Data preparation is often said to occupy 80% of the data analysis process. Ensuring that your data is clean, accurate, and in the right format is crucial before performing any statistical analysis. For those using Stata, managing and cleaning string variables (text data) can initially seem challenging, but with several commands, it becomes a smooth process.

This blog post will delve into four Stata commands that will simplify the way you handle text data: destring, tostring, encode, and decode. Whether you’re a Stata newbie or need a quick refresher, this guide is here to assist you.

What are string variables?

String variables are essentially sequences of characters. They can contain anything from letters, numbers, and spaces to other special characters. In Stata, string variables are easily identifiable when you open the data browser or run codebook commands. Here, we are going to use the example by STATA “hbp2.dta”

Stata
webuse hbp2.dta

In the data browser, the string variables are in wine color, compared to the numeric variables in black colors.

When you run the command codebook, it will also show whether the variable is string or numeric.

Stata
codebook varname

The number after str in the type shows the maximum length of the characters in that specific variable (e.g., str6, str12 or str50).

Why can’t I directly analyze my string data?

  • While strings are flexible and can store a variety of data, Stata and many other statistical software prefer numerical data for data analysis. If you try to run the commands such as regression with string variables, it will return the error message. Hence, converting or managing string variables becomes important.

The destring Command

The destring command converts string variables that represent numbers into numeric variables. This is particularly useful when data is imported, and numbers are mistakenly read as strings, even though all the text in the variable are numbers.

For example, here, id includes only numbers in the values, so it would be better to convert them to the numeric variables, such as schno.

Stata
destring varname, replace // replace string variables in varlist with numeric variables
destring varname, generate(newvarname) // generate newvarname seperately

If it is successful, it will return the following message:

Tip. Contains non-numeric characters error

If there are characters within your string data that can’t be converted into numbers, Stata will show an error.

  • Solution 1: Use the ignore() option. For example, destring income, replace ignore("$,") if the text is formatted “$10,000”
  • Solution 2: Use the force option. It will destring it by converting the values with non-numeric characters into missing values.
Stata
destring varname, replace force 
destring varname, replace ignore(" ") // Remove the spaces in varname and convert it to a numeric variable, replacing the original string variable. You can put other text in ignore option.
The force option will convert non-numeric characters into missing values.

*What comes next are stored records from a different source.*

(** X20. Each function of the legacy module does what the same operation
    of the OpenAI provider does at the model gpt-4o, call for call and
    result for result, except that whatever the provider raises comes out
    as a plain [Exception] whose message is the function's prefix followed
    by the text of the error. *)
Theorem legacy_wraps_the_openai_provider (op : operation) (str_of : exn -> string)
    (api_key code_content language : string) (w : world) :
  legacy_run op str_of (OpenAIClient api_key None) code_content language w
  = match run op (openai_provider api_key "gpt-4o") code_content language w with
    | (Ok v, w') => (Ok v, w')
    | (Raise e, w') => (Raise (Exception (failure_prefix op ++ str_of e)), w')
    end.
Proof.
  destruct op; cbn [legacy_run run failure_prefix];
    unfold openai_service.analyze_code_quality, openai_service.generate_test_cases,
      openai_service.get_code_suggestions,
      analyze_code_quality, generate_test_cases, get_code_suggestions;
    cbn [cls openai_provider];
    unfold OpenAIProvider.analyze_code_quality, OpenAIProvider.generate_test_cases,
      OpenAIProvider.get_code_suggestions, try_except, raise;
    cbn [self_client self_model openai_provider];
    match goal with |- match ?m w with _ => _ end = match ?m' w with _ => _ end =>
      change m' with m; destruct (m w) as [[v|e] w'] end; reflexivity.
Qed.

(** X21. A call of the legacy module goes out with the value of
    [OPENAI_API_KEY], or with the placeholder text the module has for a
    missing variable, and names the model gpt-4o. *)
Theorem legacy_call_uses_environment_key (op : operation) (str_of : exn -> string)
    (code_content language : string) (w0 w : world) :
  exists q,
    sent (snd (legacy_run op str_of (openai_service.openai_client w0)
                 code_content language w))
    = (sent w ++ [q])%list
    /\ requested_model q = Some (JStr "gpt-4o")
    /\ credential q
       = Some (match environ w0 !! "OPENAI_API_KEY" with
               | Some key => key
               | None => "your-openai-api-key"
               end).
Proof.
  unfold openai_service.openai_client, openai_service.OPENAI_API_KEY.
  destruct op; cbn [legacy_run];
    unfold openai_service.analyze_code_quality, openai_service.generate_test_cases,
      openai_service.get_code_suggestions, try_except, bind, chat_create, lift, raise;
    match goal with
    | |- context [chat_completions_create ?r ?h ?c] =>
        destruct (chat_completions_create r h c) as [choices|ce]; cbn [of_sdk];
        [destruct (loads_first_choice choices)|]
    end;
    eexists; (split; [reflexivity|]); split; reflexivity.
Qed.

End LegacyFacts.

(** ** The sample file ([test_upload.py]) *)

Section SampleFacts.

Import test_upload.

Lemma process_data_results (items : list Z) :
  forall self : DataProcessor,
    results (fst (process_data self items))
    = (results self ++ map doubled_above_ten items)%list
    /\ snd (process_data self items) = results (fst (process_data self items))
    /\ data (fst (process_data self items)) = data self.
Proof.
  induction items as [|item items IH]; intros self; cbn [process_data map].
  - cbn [fst snd]. now rewrite app_nil_r.
  - destruct (IH {| data := data self;
                    results := (results self
                                ++ [if 10 <? item then item * 2 else item])%list |})
      as (Hr & Hs & Hd).
    rewrite Hr, Hs, Hd. cbn [results data]. rewrite Hr. cbn [results].
    unfold doubled_above_ten. now rewrite <- app_assoc.
Qed.


Lemma sum_loop_sum_of (rs : list Z) : forall total_ : Z, sum_loop total_ rs = total_ + sum_of rs.
Proof.
  induction rs as [|r rs IH]; intros t; cbn [sum_loop sum_of fold_right].
  - lia.
  - rewrite IH. unfold sum_of. lia.
Qed.
(** * Blueprint state engine of the drag-and-drop page builder

    A shallow embedding of the state-handling code of
    [src/components/Drag.jsx] (the page builder that [App.tsx] mounts),
    of its earlier form [src/components/DragAdvanced.jsx], and of the first
    form [DragDrop] kept in the history of [Drag.jsx], together with the
    properties the specification states about them.

    JavaScript values are modelled as trees ([Js.value]); objects used as
    records are finite maps from field names to values.  Numbers are the
    integer-valued doubles and [NaN]; positive and negative zero are not
    told apart, and integers are exact (no rounding to 53 bits). *)

From Stdlib Require Import ZArith String Ascii List Permutation Lia.
From stdpp Require Import gmap strings list fin_maps pretty.

Open Scope string_scope.
Open Scope list_scope.
Open Scope Z_scope.

(* ===================================================================== *)
(** ** JavaScript values and the built-ins the handlers call             *)
(* ===================================================================== *)

Module Js.

(** A JavaScript number as far as the handlers produce one: [NaN] and
    the integers, taken as exact.  The rounding of integers beyond
    [2 ^ 53] and the infinities, which [parseInt] gives for a text of
    more than 308 digits, are left out. *)
Inductive number := NaN | Num (z : Z).

#[warnings="-register-all"]
Inductive value :=
  | VNull
  | VBool (b : bool)
  | VNum (n : number)
  | VStr (s : string)
  | VArr (l : list value)
  | VObj (m : gmap string value).

Global Instance number_eq_dec : EqDecision number.
Proof. solve_decision. Defined.

(** Errors a handler can end with.  [IllTyped] is not a JavaScript error:
    it marks props whose fields do not have the types the handler reads
    them at, where JavaScript would coerce; such props are outside the
    model. *)
Inductive error := RangeError | TypeError | SyntaxError | IllTyped.

Inductive result (A : Type) :=
  | Ok (a : A)
  | Throw (e : error).
Arguments Ok {A} a.
Arguments Throw {A} e.

Global Instance result_ret : MRet result := λ A a, Ok a.
Global Instance result_bind : MBind result := λ A B f r,
  match r with
  | Ok a => f a
  | Throw e => Throw e
  end.

(** *** Arithmetic and comparison on numbers *)

Definition sub (a b : number) : number :=
  match a, b with
  | Num x, Num y => Num (x - y)
  | _, _ => NaN
  end.

(** [a > 0]: false for [NaN]. *)
Definition gt0 (a : number) : bool :=
  match a with
  | Num x => 0 <? x
  | NaN => false
  end.

(** [x || 0] on a number: [NaN] and [0] are falsy. *)
Definition or0 (a : number) : number :=
  match a with
  | Num x => if x =? 0 then Num 0 else Num x
  | NaN => Num 0
  end.

(** [ToNumber] of a field read for arithmetic: an absent field reads as
    [undefined], whose number is [NaN].  Values that are not numbers are
    not coerced by the model. *)
Definition to_number (v : option value) : result number :=
  match v with
  | None => Ok NaN
  | Some (VNum n) => Ok n
  | Some _ => Throw IllTyped
  end.

Definition len {A} (l : list A) : number := Num (Z.of_nat (length l)).
Global Arguments len : simpl never.

(** *** [parseInt(s, 10)] *)

(** White space is skipped as far as it is ASCII. *)

Definition is_white (c : ascii) : bool :=
  let n := nat_of_ascii c in
  ((9 <=? n) && (n <=? 13))%nat || (n =? 32)%nat.

Definition is_digit (c : ascii) : bool :=
  let n := nat_of_ascii c in
  ((48 <=? n) && (n <=? 57))%nat.

Definition digit_val (c : ascii) : Z := Z.of_nat (nat_of_ascii c) - 48.

Fixpoint skip_white (s : string) : string :=
  match s with
  | String c r => if is_white c then skip_white r else s
  | EmptyString => s
  end.

(** The value of the longest prefix of decimal digits, [None] when the
    prefix is empty. *)
Fixpoint digits (s : string) (acc : option Z) : option Z :=
  match s with
  | String c r =>
      if is_digit c
      then digits r (Some (10 * default 0 acc + digit_val c))
      else acc
  | EmptyString => acc
  end.

Definition parseInt (s : string) : number :=
  let s := skip_white s in
  let '(neg, s) :=
    match s with
    | String "-" r => (true, r)
    | String "+" r => (false, r)
    | _ => (false, s)
    end in
  match digits s None with
  | Some z => Num (if neg : bool then - z else z)
  | None => NaN
  end.

(** [s.startsWith(p)] *)
Fixpoint startsWith (s p : string) {struct p} : bool :=
  match p, s with
  | EmptyString, _ => true
  | String a p', String b s' => if Ascii.eqb a b then startsWith s' p' else false
  | String _ _, EmptyString => false
  end.
Global Arguments startsWith : simpl never.

(** *** Arrays *)

(** A number is an array length when it is an integer in [0, 2^32). *)
Definition valid_length (n : number) : bool :=
  match n with
  | Num z => (0 <=? z) && (z <? 2 ^ 32)
  | NaN => false
  end.

Definition to_nat (n : number) : nat :=
  match n with
  | Num z => Z.to_nat z
  | NaN => 0%nat
  end.

(** [Array(n).fill(x)] *)
Definition Array_fill {A} (n : number) (x : A) : result (list A) :=
  if valid_length n then Ok (replicate (to_nat n) x) else Throw RangeError.

(** [arr.length = n].  Every assignment of this form in the handlers sits
    in the else-branch of a test [n - arr.length > 0], so a valid [n] never
    exceeds the current length and the array is truncated. *)
Definition set_length {A} (arr : list A) (n : number) : result (list A) :=
  if valid_length n then Ok (take (to_nat n) arr) else Throw RangeError.

(** *** JSON *)

(** A JSON document.  The text that [JSON.stringify] writes is identified
    with the document it denotes; indentation is not modelled. *)
#[warnings="-register-all"]
Inductive json :=
  | JNull
  | JBool (b : bool)
  | JNumber (z : Z)
  | JString (s : string)
  | JArray (l : list json)
  | JObject (m : gmap string json).

(** [JSON.stringify]: [NaN] is written as [null]. *)
Fixpoint JSON_stringify (v : value) : json :=
  match v with
  | VNull => JNull
  | VBool b => JBool b
  | VNum NaN => JNull
  | VNum (Num z) => JNumber z
  | VStr s => JString s
  | VArr l => JArray (JSON_stringify <$> l)
  | VObj m => JObject (JSON_stringify <$> m)
  end.

Fixpoint JSON_parse (j : json) : value :=
  match j with
  | JNull => VNull
  | JBool b => VBool b
  | JNumber z => VNum (Num z)
  | JString s => VStr s
  | JArray l => VArr (JSON_parse <$> l)
  | JObject m => VObj (JSON_parse <$> m)
  end.

(** [JSON.parse(JSON.stringify(v))], the deep copy the handlers use. *)
Definition json_clone (v : value) : value := JSON_parse (JSON_stringify v).

(** No [NaN] anywhere in the value. *)
Fixpoint finite (v : value) : bool :=
  match v with
  | VNum NaN => false
  | VArr l => forallb finite l
  | VObj m => map_fold (λ _ x acc, finite x && acc) true m
  | _ => true
  end.

(** Truthiness, as [&&], [||] and [?:] test it. *)
Definition truthy (v : option value) : bool :=
  match v with
  | None | Some VNull => false
  | Some (VBool b) => b
  | Some (VNum NaN) => false
  | Some (VNum (Num z)) => negb (z =? 0)
  | Some (VStr s) => negb (String.eqb s "")
  | Some (VArr _) | Some (VObj _) => true
  end.

Definition as_object (v : value) : gmap string value :=
  match v with
  | VObj m => m
  | _ => ∅
  end.

(** Object and array literals. *)
Definition obj (l : list (string * value)) : value := VObj (list_to_map l).
Definition num (z : Z) : value := VNum (Num z).

(** [{...v}]: the own enumerable properties of [v]. *)
Definition spread (v : option value) : gmap string value :=
  match v with
  | Some (VObj m) => m
  | Some (VArr l) => list_to_map (imap (λ i x, (pretty i, x)) l)
  | Some (VStr s) =>
      list_to_map (imap (λ i c, (pretty i, VStr (String c EmptyString)))
                        (list_ascii_of_string s))
  | _ => ∅
  end.

End Js.

Import Js.

(* ===================================================================== *)
(** ** The component sequence                                            *)
(* ===================================================================== *)

Module Blueprint.

(** One placed component: [{ id, type, props }]. *)
Record component := Component {
  id : string;
  type : string;
  props : gmap string value;
}.

(** [arr.findIndex(c => c.id === x)]: the first index, [-1] when none. *)
Fixpoint findIndex_from (x : string) (l : list component) (i : Z) : Z :=
  match l with
  | [] => -1
  | c :: r => if String.eqb (id c) x then i else findIndex_from x r (i + 1)
  end.

Definition findIndex (x : string) (l : list component) : Z :=
  findIndex_from x l 0.

(** [arr.some(c => c.id === x)] *)
Definition some (x : string) (l : list component) : bool :=
  existsb (λ c, String.eqb (id c) x) l.

(** The position [Array.prototype.splice] starts at: a negative [start]
    counts from the end, and the result is clamped to [0, length]. *)
Definition splice_start {A} (l : list A) (start : Z) : nat :=
  if start <? 0
  then Z.to_nat (Z.max (Z.of_nat (length l) + start) 0)
  else Z.to_nat (Z.min start (Z.of_nat (length l))).

(** [arr.splice(start, 0, x)] *)
Definition splice_insert {A} (l : list A) (start : Z) (x : A) : list A :=
  let k := splice_start l start in
  take k l ++ x :: drop k l.

(** [arr.splice(start, 1)]: the removed elements and the array left. *)
Definition splice_remove {A} (l : list A) (start : Z) : list A * list A :=
  let k := splice_start l start in
  (take 1 (drop k l), take k l ++ drop (S k) l).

You can also check if it is converted to Numeric well, by using the command codebook.

The tostring Command

Converting numerical data to string format: Why and when? Sometimes, numbers are better treated as string values (like phone numbers or zip codes).

Stata
tostring varname, replace

When you would love to “concatenate” the numbers, tostring becomes useful. For example, if you would love to create a unique id with statefips (e.g., 10) + countyfips (e.g., 002), you can tostring them and then create the unique id by using generate command (e.g., 10002). If you don’t tostring, the generate command will return the sum of stsatefips and countyfips values (10+2 = 12), instead of 10002. The generate command concatenates any text when they are coded as string variables in STATA.

Stata
tostring statefips, replace
tostring countyfips, replace
gen fips_id = statefips + countyfips

Here is another example of working with the different number of characters, in dealing with creating the id with tostring.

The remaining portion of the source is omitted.